He will head to Johannesburg on Tuesday for a summit of the BRICS emerging economies -- Brazil, China, India, Russia and South Africa.

Since taking office, Xi has overseen efforts to expand Chinese influence in Africa.

China has already provided vast sums to the continent with Beijing's financial largesse raising fears that poor nations are unprepared for such massive debts. "We are bound with common interest. To grow our solidarity with Africa is an important foundation for China's foreign policy," said Xi at a media conference where no questions were taken.

Rwandan President Paul Kagame added that the agreements showed "what is possible between our two countries".

Rwanda, which is one of Africa's fastest growing economies, had trade with China worth USD 157 million (134 million euros) in 2017, making Beijing one of Kigali's largest trade partners.

India's Prime Minister Narendra Modi is also set to arrive in Kigali on Monday on his own five-day African tour which will also take him to Uganda before he heads to the BRICS summit.

Earlier, Chinese President Xi Jinping arrives in Africa on Monday on a four-nation visit seeking deeper military and economic ties while his rival in a bitter trade war, the Trump administration, shows little interest in the world's second most populous continent.
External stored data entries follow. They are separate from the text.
(* ===== verification/FeatureSet.v ===== *)
(** The set of recognized protocol features: what [add_feature] keeps, and that a
    node without feature files recognizes every feature of the table with the
    digest its definition gives, in whatever order the table is visited. *)
From Stdlib Require Import ZArith Lia ZifyBool Sorted.
From stdpp Require Import base tactics numbers list strings.
From S2P Require Import Prelude Digest Raw BlockHeader ProtocolFeatures.
#[local] Open Scope Z_scope.
#[local] Opaque sha256_key.

(** ** The ordered sets *)

Abbreviation feature_key := (fun f : protocol_feature => sha256_key (feature_digest f)).

Lemma find_feature_Some d l f : find_feature d l = Some f -> f ∈ l /\ feature_digest f = d.
Proof.
  unfold find_feature. destruct (list_find _ l) as [[i x]|] eqn:E; [|done].
  intros [= <-]. apply list_find_Some in E as (Hl & Hd & _). split; [by eapply list_elem_of_lookup_2|done].
Qed.

Lemma find_feature_None d l : find_feature d l = None -> forall f, f ∈ l -> feature_digest f <> d.
Proof.
  unfold find_feature. destruct (list_find _ l) as [?|] eqn:E; [done|]. intros _ f Hf.
  apply list_find_None in E. rewrite Forall_forall in E. by apply E.
Qed.

Lemma find_feature_unique l f :
  NoDup (feature_digest <$> l) -> f ∈ l -> find_feature (feature_digest f) l = Some f.
Proof.
  intros Hd Hf. destruct (find_feature (feature_digest f) l) as [g|] eqn:E.
  - apply find_feature_Some in E as [Hg E]. f_equal. apply list_elem_of_lookup in Hf as [i Hi].
    apply list_elem_of_lookup in Hg as [j Hj].
    assert (i = j) as ->; [|congruence]. eapply (NoDup_lookup _ i j (feature_digest f) Hd).
    + by rewrite list_lookup_fmap, Hi.
    + rewrite list_lookup_fmap, Hj. cbn. by rewrite E.
  - by destruct (find_feature_None _ _ E f Hf).
Qed.

Lemma insert_feature_spec f l :
  StronglySorted Z.lt (feature_key <$> l) ->
  match insert_feature f l with
  | Some l' => l' ≡ₚ f :: l /\ StronglySorted Z.lt (feature_key <$> l') /\ feature_key f ∉ feature_key <$> l
  | None => feature_key f ∈ feature_key <$> l
  end.
Proof.
  induction l as [|x l IH]; intros Hs; cbn [insert_feature].
  { split_and!; [done|repeat constructor|apply not_elem_of_nil]. }
  pose proof Hs as Hs0. rewrite fmap_cons in Hs. apply StronglySorted_inv in Hs as [Hs Hx]. unfold sha256_ltb.
  destruct (Z.ltb_spec (sha256_key (feature_digest f)) (sha256_key (feature_digest x))) as [H1|H1].
  { split_and!; [done| |].
    - rewrite fmap_cons. constructor; [done|]. rewrite fmap_cons. constructor; [done|].
      eapply Forall_impl; [exact Hx|]. cbn beta. intros k Hk. lia.
    - rewrite fmap_cons, not_elem_of_cons. split; [cbn beta; lia|]. intros Hin. rewrite Forall_forall in Hx.
      specialize (Hx _ Hin). cbn beta in Hx. lia. }
  destruct (Z.ltb_spec (sha256_key (feature_digest x)) (sha256_key (feature_digest f))) as [H2|H2].
  - specialize (IH Hs). destruct (insert_feature f l) as [l'|]; cbn.
    + destruct IH as (Hp & Hs' & Hn). split_and!.
      * by rewrite Hp, perm_swap.
      * constructor; [done|]. apply Forall_forall. intros k Hk. change (k ∈ feature_key <$> l') in Hk. rewrite Hp, fmap_cons in Hk.
        apply elem_of_cons in Hk as [->|Hk]; [done|]. rewrite Forall_forall in Hx. by apply Hx.
      * rewrite not_elem_of_cons. split; [cbn beta; lia|done].
    + by constructor.
  - rewrite fmap_cons. replace (feature_key f) with (feature_key x) by (cbn; lia). constructor.
Qed.

Lemma sorted_digests l : StronglySorted Z.lt (feature_key <$> l) -> NoDup (feature_digest <$> l).
Proof.
  intros Hs. assert (NoDup (sha256_key <$> (feature_digest <$> l))) as H.
  { apply key_sorted_NoDup. unfold key_sorted. by rewrite <- list_fmap_compose. }
  by apply NoDup_fmap_1 in H.
Qed.

(** ** Sets of built-in features *)

#[global] Instance builtin_value_inj : Inj (=) (=) builtin_value.
Proof. by intros [] []. Qed.

Lemma builtin_value_nat a b : Z.to_nat (builtin_value a) = Z.to_nat (builtin_value b) -> a = b.
Proof. intros H. apply (inj builtin_value). by destruct a, b. Qed.

Lemma builtin_insert_elem f l c : c ∈ builtin_insert f l <-> c = f \/ c ∈ l.
Proof.
  induction l as [|x l IH]; cbn [builtin_insert]; [by rewrite list_elem_of_singleton, elem_of_nil; tauto|].
  destruct (Z.ltb_spec (builtin_value f) (builtin_value x)); [rewrite elem_of_cons; tauto|].
  destruct (Z.ltb_spec (builtin_value x) (builtin_value f)); rewrite !elem_of_cons; [rewrite IH; tauto|].
  assert (f = x) as -> by (apply (inj builtin_value); lia). tauto.
Qed.

Lemma builtin_insert_NoDup f l : StronglySorted Z.lt (builtin_value <$> l) -> StronglySorted Z.lt (builtin_value <$> builtin_insert f l).
Proof.
  induction l as [|x l IH]; intros Hs; cbn [builtin_insert]; [repeat constructor|].
  pose proof Hs as Hs0. rewrite fmap_cons in Hs. apply StronglySorted_inv in Hs as [Hs Hx].
  destruct (Z.ltb_spec (builtin_value f) (builtin_value x)).
  - rewrite fmap_cons. constructor; [done|]. rewrite fmap_cons. constructor; [done|].
    eapply Forall_impl; [exact Hx|]. cbn. lia.
  - destruct (Z.ltb_spec (builtin_value x) (builtin_value f)); [|done]. rewrite fmap_cons. constructor; [by apply IH|].
    rewrite Forall_fmap in Hx |- *. apply Forall_forall. intros c Hc. apply builtin_insert_elem in Hc as [->|Hc]; [done|].
    rewrite Forall_forall in Hx. by apply Hx.
Qed.

Lemma sorted_builtins l : StronglySorted Z.lt (builtin_value <$> l) -> NoDup l.
Proof.
  induction l as [|x l IH]; intros Hs; [apply NoDup_nil_2|]. rewrite fmap_cons in Hs.
  apply StronglySorted_inv in Hs as [Hs Hx]. constructor; [|by apply IH]. intros Hin.
  rewrite Forall_fmap, Forall_forall in Hx. specialize (Hx _ Hin). cbn in Hx. lia.
Qed.

(** ** The invariant of the set *)

(** What is known of a recognized feature: it is one of the table, everything it
    depends on is recognized, and the dependencies the table demands are among
    its own. *)
Record feature_ok (recognized : list protocol_feature) (f : protocol_feature) : Prop := {
  fo_builtin : exists c spec, builtin_feature f = Some c /\ find_spec c = Some spec /\
    forall b, b ∈ spec_builtin_dependencies spec ->
      exists g, g ∈ recognized /\ builtin_feature g = Some b /\ feature_digest g ∈ pf_dependencies f;
  fo_dependencies : forall d, d ∈ pf_dependencies f -> exists g, g ∈ recognized /\ feature_digest g = d
}.

Record feature_set_ok (pfs : protocol_feature_set) : Prop := {
  fs_sorted : StronglySorted Z.lt (feature_key <$> recognized_protocol_features pfs);
  fs_builtins : forall i f, recognized_builtin_protocol_features pfs !! i = Some (Some f) <->
    f ∈ recognized_protocol_features pfs /\ exists c, builtin_feature f = Some c /\ i = Z.to_nat (builtin_value c);
  fs_features : forall f, f ∈ recognized_protocol_features pfs -> feature_ok (recognized_protocol_features pfs) f
}.

Lemma empty_feature_set_ok : feature_set_ok empty_feature_set.
Proof.
  split; cbn; [constructor| |by intros f Hf%elem_of_nil].
  intros i f. rewrite lookup_nil, elem_of_nil. naive_solver.
Qed.

Lemma feature_ok_mono l1 l2 f : (forall g, g ∈ l1 -> g ∈ l2) -> feature_ok l1 f -> feature_ok l2 f.
Proof.
  intros Hl [(c & spec & Hc & Hs & Hb) Hd]. split.
  - exists c, spec. split_and!; [done|done|]. intros b Hin. destruct (Hb b Hin) as (g & ? & ?). eauto.
  - intros d Hin. destruct (Hd d Hin) as (g & ? & ?). eauto.
Qed.

(** Every entry of the table lists its dependencies in order. *)
Lemma table_sorted c spec :
  find_spec c = Some spec -> StronglySorted Z.lt (builtin_value <$> spec_builtin_dependencies spec).
Proof. destruct c; vm_compute; intros [= <-]; repeat constructor. Qed.

Lemma satisfied_spec recognized expected ds satisfied :
  satisfied_dependencies recognized expected ds = Ok satisfied ->
  (forall d, d ∈ ds -> exists g, g ∈ recognized /\ feature_digest g = d) /\
  NoDup satisfied /\
  (forall b, b ∈ satisfied <-> b ∈ expected /\
     exists g d, d ∈ ds /\ find_feature d recognized = Some g /\ builtin_feature g = Some b).
Proof.
  unfold satisfied_dependencies. cut (forall acc, StronglySorted Z.lt (builtin_value <$> acc) ->
    fold_result (fun satisfied d =>
      match find_feature d recognized with
      | None => Err protocol_feature_exception
      | Some f =>
          mret match builtin_feature f with
               | Some c => if bool_decide (c ∈ expected) then builtin_insert c satisfied else satisfied
               | None => satisfied
               end
      end) ds acc = Ok satisfied ->
    (forall d, d ∈ ds -> exists g, g ∈ recognized /\ feature_digest g = d) /\
    StronglySorted Z.lt (builtin_value <$> satisfied) /\
    (forall b, b ∈ satisfied <-> b ∈ acc \/ (b ∈ expected /\
       exists g d, d ∈ ds /\ find_feature d recognized = Some g /\ builtin_feature g = Some b))).
  { intros H E. destruct (H [] ltac:(constructor) E) as (H1 & H2 & H3). split_and!; [done|by apply sorted_builtins|].
    intros b. rewrite H3, elem_of_nil. tauto. }
  induction ds as [|d ds IH]; intros acc Ha E; cbn [fold_result] in E.
  { apply Ok_inj in E as <-. split_and!; [by intros d Hd%elem_of_nil|done|]. intros b. split; [tauto|].
    intros [?|(_ & g & d & Hd%elem_of_nil & _)]; done. }
  destruct (find_feature d recognized) as [g|] eqn:Eg; [|done]. rewrite ret_bind in E.
  apply IH in E as (H1 & H2 & H3); [|by destruct (builtin_feature g) as [c|]; [case_bool_decide|]; auto using builtin_insert_NoDup].
  split_and!; [|done|].
  - intros d' [->|Hd]%elem_of_cons; [|by apply H1]. apply find_feature_Some in Eg as [? ?]. eauto.
  - intros b. rewrite H3. split.
    + intros [Hb|(Hb & g' & d' & Hd & Hg)]; [|right; split; [done|]; exists g', d'; rewrite elem_of_cons; tauto].
      destruct (builtin_feature g) as [c|] eqn:Ec; [|tauto]. case_bool_decide; [|tauto].
      apply builtin_insert_elem in Hb as [->|Hb]; [|tauto]. right. split; [done|]. exists g, d.
      rewrite elem_of_cons. tauto.
    + intros [Hb|(Hb & g' & d' & Hd & Hg & Hc)].
      * left. destruct (builtin_feature g); [|done]. case_bool_decide; [|done]. apply builtin_insert_elem. tauto.
      * apply elem_of_cons in Hd as [->|Hd]; [|right; split; [done|]; eauto]. left. rewrite Eg in Hg. simplify_eq.
        rewrite Hc, bool_decide_eq_true_2 by done. apply builtin_insert_elem. tauto.
Qed.
Lemma activate_feature_Ok m d f n :
  manager_ok m -> find_feature d (recognized_protocol_features (pfm_protocol_feature_set m)) = Some f ->
  0 <= n < not_active -> f ∉ entry_feature <$> activated_protocol_features m ->
  (forall e, last (activated_protocol_features m) = Some e -> entry_block_num e <= n) ->
  let m' := with_activated m (activated_protocol_features m ++ [ProtocolFeatureEntry f n]) in
  activate_feature m d n = Ok m' /\ manager_ok m'.
Proof.
  intros Hm Hf Hn Hnew Hlast. pose proof Hm as [Hset Hi Hl Hr Hd Hs]. cbn zeta.
  pose proof Hf as [Hin _]%find_feature_Some. destruct (recognized_index _ Hset f Hin) as (c & Hc & Hx & Hlook).
  apply lookup_lt_Some in Hlook. split.
  - unfold activate_feature. rewrite Hi, Hf, Hc. cbn [EOS_ASSERT mbind result_bind].
    rewrite EOS_ASSERT_true, ret_bind by (destruct (last _) as [e|]; [specialize (Hlast e eq_refl); lia|done]).
    rewrite <- Hx. unfold with_activated, activations. rewrite fmap_app. cbn [fmap list_fmap entry_feature entry_block_num].
    rewrite links_snoc. fold (activations (activated_protocol_features m)). rewrite <- Hl. cbn [fst snd link_step].
    assert (builtin_protocol_features m = (builtin_protocol_features m, head_of_builtin_activation_list m).1) as E by done.
    rewrite Hl in E. rewrite E, links_inactive; [|done|].
    + cbn [be_activation_block_num inactive_entry]. rewrite EOS_ASSERT_true, ret_bind by done. rewrite <- E, Hi.
      assert (Z.of_nat (feature_index f) = builtin_value c) as -> by (rewrite Hx; pose proof (builtin_value_range c); lia). done.
    + intros Ha. apply list_elem_of_fmap in Ha as ([i k] & Ei & Ha). apply list_elem_of_fmap in Ha as (e & Ee & He). simplify_eq.
      destruct Hnew. assert (f = entry_feature e) as -> by (eapply index_unique; [exact Hset|done|by apply Hr|done]).
      by apply list_elem_of_fmap_2.
  - apply with_activated_ok; [done| | |].
    + intros e. rewrite elem_of_app, list_elem_of_singleton. intros [He| ->]; [by apply Hr|done].
    + rewrite fmap_app. apply NoDup_app. split_and!; [done| |apply NoDup_singleton].
      intros g Hg. cbn. rewrite list_elem_of_singleton. by intros ->.
    + rewrite fmap_app. apply sorted_snoc. split; [done|]. cbn [entry_block_num].
      clear -Hs Hlast. induction (activated_protocol_features m) as [|e l _] using rev_ind; [constructor|].
      rewrite last_snoc in Hlast. specialize (Hlast e eq_refl). rewrite fmap_app in Hs |- *. apply sorted_snoc in Hs as [_ Hs].
      apply Forall_app. split; [|by repeat constructor]. eapply Forall_impl; [exact Hs|]. cbn. lia.
Qed.

(** ** Popping blocks *)

Lemma distinct_below (l : list nat) n : NoDup l -> Forall (fun i => (i < n)%nat) l -> (length l <= n)%nat.
Proof.
  intros Hd Hl. rewrite <- (length_seq n 0). apply submseteq_length, NoDup_submseteq; [done|].
  intros i Hi. apply elem_of_seq. rewrite Forall_forall in Hl. specialize (Hl i Hi). lia.
Qed.

Lemma filter_activations k l :
  filter (fun a => a.2 <= k) (activations l) = activations (filter (fun e => entry_block_num e <= k) l).
Proof.
  induction l as [|e l IH]; [done|]. unfold activations. rewrite fmap_cons, !filter_cons. cbn [snd].
  case_decide; rewrite ?fmap_cons; fold (activations l); by rewrite IH.
Qed.
Lemma preactivate_feature_iff b features pso d pso' :
  preactivate_feature pfs (fb_timestamp b) (fb_speculative b)
    (is_protocol_feature_activated features (fb_new_features b) (length (fb_new_features b))) pso d = Ok pso' <->
  may_preactivate b features (pso_preactivated pso) d /\ pso' = with_preactivated pso (pso_preactivated pso ++ [d]).
Proof.
  unfold preactivate_feature, may_preactivate. rewrite !bind_Ok.
  assert ((exists x, match is_recognized pfs d (fb_timestamp b) with ready => mret tt | _ => Err (if fb_speculative b
    then subjective_block_production_exception else protocol_feature_bad_block_exception) end = Ok x) <->
    is_recognized pfs d (fb_timestamp b) = ready) as Hr.
  { destruct (is_recognized _ _ _); split; intros; naive_solver. }
  assert (validate_dependencies pfs d (fun x => is_protocol_feature_activated features (fb_new_features b) (length (fb_new_features b)) x
    || bool_decide (x ∈ pso_preactivated pso)) = true <->
    exists f, find_feature d recognized = Some f /\ forall x, x ∈ pf_dependencies f -> x ∈ (features ++ fb_new_features b) ++ pso_preactivated pso) as Hd.
  { unfold validate_dependencies. destruct (find_feature d recognized) as [f|]; [|naive_solver].
    rewrite forallb_forall.
    assert (forall x, is_protocol_feature_activated features (fb_new_features b) (length (fb_new_features b)) x ||
      bool_decide (x ∈ pso_preactivated pso) = true <-> x ∈ (features ++ fb_new_features b) ++ pso_preactivated pso) as Hx.
    { intros x. by rewrite orb_true_iff, activated_iff, bool_decide_eq_true, (elem_of_app (features ++ _)). }
    split.
    - intros Hall. exists f. split; [done|]. intros x Hin%list_elem_of_In. by apply Hx, Hall.
    - intros (f' & [= <-] & Hall) x Hin%list_elem_of_In. by apply Hx, Hall. }
  split.
  - intros (x & Hx & E). inv_result. split; [|done]. apply bool_decide_eq_true in Ha0. apply negb_true_iff in Ha.
    split_and!; [apply Hr; eauto| |done|by apply Hd]. intros Hin. apply activated_iff in Hin. congruence.
  - intros ((H1 & H2 & H3 & H4) & ->). apply Hr in H1 as [x Hx]. exists x. split; [done|].
    assert (is_protocol_feature_activated features (fb_new_features b) (length (fb_new_features b)) d = false) as ->
      by (apply not_true_iff_false; by rewrite activated_iff).
    apply Hd in H4 as ->. by rewrite bool_decide_eq_true_2 by done.
Qed.

Lemma with_preactivated_id pso : with_preactivated pso (pso_preactivated pso) = pso.
Proof. by destruct pso. Qed.

Lemma preactivate_trx_iff b features ds pso pso' :
  preactivate_trx pfs b features ds pso = Ok pso' <->
  all_granted b features (pso_preactivated pso) ds /\ pso' = with_preactivated pso (pso_preactivated pso ++ ds).
Proof.
  revert pso; induction ds as [|d ds IH]; intros pso; cbn [preactivate_trx all_granted].
  - rewrite app_nil_r, with_preactivated_id. split; [intros E; inv_result; done|by intros [_ ->]].
  - rewrite bind_Ok. setoid_rewrite preactivate_feature_iff. setoid_rewrite IH. split.
    + intros (p & [H1 ->] & H2 & ->). cbn in *. by rewrite <- app_assoc.
    + intros ([H1 H2] & ->). eexists. split; [by split|]. cbn. by rewrite <- app_assoc.
Qed.

Lemma all_granted_app b features pending ds ds' :
  all_granted b features pending (ds ++ ds') <-> all_granted b features pending ds /\ all_granted b features (pending ++ ds) ds'.
Proof.
  revert pending; induction ds as [|d ds IH]; intros pending; cbn [all_granted app]; [rewrite app_nil_r; naive_solver|].
  rewrite IH, <- app_assoc. cbn. tauto.
Qed.
(* ===== verification/LegacyHeaderState.v ===== *)
(** The header state of blocks before Savanna
    (chain/include/eosio/chain/block_header_state_legacy.hpp and
    block_header_state_legacy.cpp): the DPoS counters that decide which block is
    irreversible, the schedules, the header of the next block, its validation and
    its signatures; [block_state_legacy] (block_state_legacy.hpp and .cpp); the
    state of the genesis block (controller.cpp) and the Savanna state of the
    block that starts the transition (block_state.cpp).

    [recover] is the constructor of a public key from a signature and a digest,
    which may throw (KeyRecovery.v), [default_signature] the default-constructed
    signature. *)
From Stdlib Require Import ZArith Lia ZifyBool.
From stdpp Require Import base tactics numbers list gmap sorting.
From S2P Require Import Prelude Digest Raw Merkle MerkleLegacy FinalityCore OrderedDiff FinalizerPolicy.
From S2P Require Import ProducerSchedule Qc AggregatingQc BlockHeader BlockHeaderState BlockState.
From S2P Require Import SignedBlock Authorization ProtocolFeatures.
#[local] Open Scope Z_scope.

Definition maximum_tracked_dpos_confirmations : Z := 1024.

(** [std::nth_element] leaves at [index] what sorting would put there. *)
Definition nth_element (l : list Z) (index : Z) : result Z := at_index (merge_sort Z.le l) index.

(** [detail::is_builtin_activated]. *)
Definition is_builtin_activated (pfa : list sha256) (pfs : protocol_feature_set)
    (feature_codename : builtin_protocol_feature_t) : bool :=
  match get_builtin_digest pfs feature_codename with
  | Some digest => bool_decide (digest ∈ pfa)
  | None => false
  end.

Section Legacy.
Context {PK K SIG APK PSIG TRX META : Type} `{EqDecision PK} `{EqDecision K} `{EqDecision PSIG}.
Context `{Packable PK} `{Packable K} `{Packable SIG} `{Packable PSIG} `{Bls PK SIG APK}.
Variable sha : list Z -> sha256.
Variable recover : PSIG -> sha256 -> result K.
Variable default_signature : PSIG.
Abbreviation schedule_t := (producer_authority_schedule K).
Abbreviation signed_block_header := (signed_block_header K PSIG).
Abbreviation signed_block := (signed_block K PSIG TRX).
Abbreviation validator_t := (Z -> list sha256 -> list sha256 -> result unit).

Record schedule_info : Type := ScheduleInfo {
  schedule_lib_num : Z;
  schedule_hash : sha256;
  schedule : schedule_t
}.

Record block_header_state_legacy_common : Type := LegacyCommon {
  block_num : Z;
  dpos_proposed_irreversible_blocknum : Z;
  dpos_irreversible_blocknum : Z;
  active_schedule : schedule_t;
  blockroot_merkle : incremental_merkle_tree_legacy;
  producer_to_last_produced : gmap Z Z;
  producer_to_last_implied_irb : gmap Z Z;
  valid_block_signing_authority : block_signing_authority K;
  confirm_count : list Z           (* uint8_t *)
}.

Record pending_block_header_state_legacy : Type := PendingLegacy {
  pending_common : block_header_state_legacy_common;
  prev_activated_protocol_features : list sha256;
  prev_pending_schedule : schedule_info;
  was_pending_promoted : bool;
  previous : sha256;
  producer : Z;
  timestamp : Z;
  active_schedule_version : Z;
  confirmed : Z;                   (* uint16_t *)
  pending_qc_claim : option qc_claim_t
}.

Record block_header_state_legacy : Type := HeaderStateLegacy {
  common : block_header_state_legacy_common;
  id : sha256;
  legacy_header : signed_block_header;
  pending_schedule : schedule_info;
  legacy_activated_features : list sha256;
  additional_signatures : list PSIG;
  legacy_header_exts : list (Z * block_header_extension PK K)
}.

(** ** DPoS counters *)

Definition calc_dpos_last_irreversible (s : block_header_state_legacy_common) (producer_of_next_block : Z) : result Z :=
  let blocknums :=
    (fun i : Z * Z => if i.1 =? producer_of_next_block then dpos_proposed_irreversible_blocknum s else i.2)
      <$> map_to_list (producer_to_last_implied_irb s) in
  if vsize blocknums =? 0 then mret 0
  else nth_element blocknums ((vsize blocknums - 1) / 3).
(* ===== verification/DposFinality.v ===== *)
(** Which block is irreversible before Savanna.  Each block confirms itself and
    the [confirmed] blocks before it; a block is proposed irreversible when
    enough blocks have confirmed it, and is irreversible when more than two
    thirds of the producers have implied that it or a later block is.

    The theorems relate the counters of [block_header_state_legacy], which
    remember at most 1024 blocks and one number per producer, to the chain of
    blocks that led to a state: the proposed block is the last one that its
    confirmations carry, confirmations come from different producers, and the
    irreversible block is the greatest one that a supermajority supports and
    does not move back while the schedule stays. *)
From Stdlib Require Import ZArith Lia ZifyBool.
From stdpp Require Import base tactics numbers list gmap sorting.
From S2P Require Import Prelude Digest Raw Merkle MerkleLegacy FinalityCore FinalizerPolicy.
From S2P Require Import ProducerSchedule Qc BlockHeader BlockState SignedBlock Authorization ProtocolFeatures LegacyHeaderState.
#[local] Open Scope Z_scope.

(** [config::max_producers]. *)
Definition max_producers : Z := 125.

(** ** The irreversible block *)

(** How many of the numbers are at least [v]. *)
Definition support (v : Z) (l : list Z) : Z := vsize (filter (fun x => v <= x) l).

Lemma support_app v l k : support v (l ++ k) = support v l + support v k.
Proof. unfold support, vsize. rewrite filter_app, length_app. lia. Qed.

Lemma support_perm v l k : l ≡ₚ k -> support v l = support v k.
Proof. intros Hp. unfold support, vsize. by rewrite Hp. Qed.

Lemma support_all v l : Forall (fun x => v <= x) l -> support v l = vsize l.
Proof.
  unfold support. induction 1 as [|x l Hx _ IH]; [done|]. rewrite filter_cons_True by done. unfold vsize in *. simpl. lia.
Qed.

Lemma support_none v l : Forall (fun x => x < v) l -> support v l = 0.
Proof.
  unfold support. induction 1 as [|x l Hx _ IH]; [done|]. rewrite filter_cons_False by lia. done.
Qed.

Lemma support_range v l : 0 <= support v l <= vsize l.
Proof. unfold support, vsize. pose proof (length_filter (fun x => v <= x) l). lia. Qed.

(** The element of the sorted list at a third of its length is the greatest
    number that more than two thirds of the list reach. *)
Definition supermajority_value (l : list Z) (v : Z) : Prop :=
  2 * vsize l < 3 * support v l /\ forall w, v < w -> 3 * support w l <= 2 * vsize l.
This is Xi's first trip abroad since he was appointed to a second term in March with term limits removed, allowing him to rule for as long as he wants. That rang familiar to some of Africa's long-entrenched leaders. China is already Africa's largest trading partner, and it opened its first military base on the continent last year in the Horn of Africa nation of Djibouti, which this month launched a China-backed free trade zone it calls the largest in Africa.

After surpassing the US in arms sales to Africa in recent years, China this month hosted dozens of African military officials for the first China-Africa defense forum. Xi is stopping in Senegal and then Rwanda ahead of his participation in a summit of the BRICS emerging economies in South Africa that starts on Wednesday.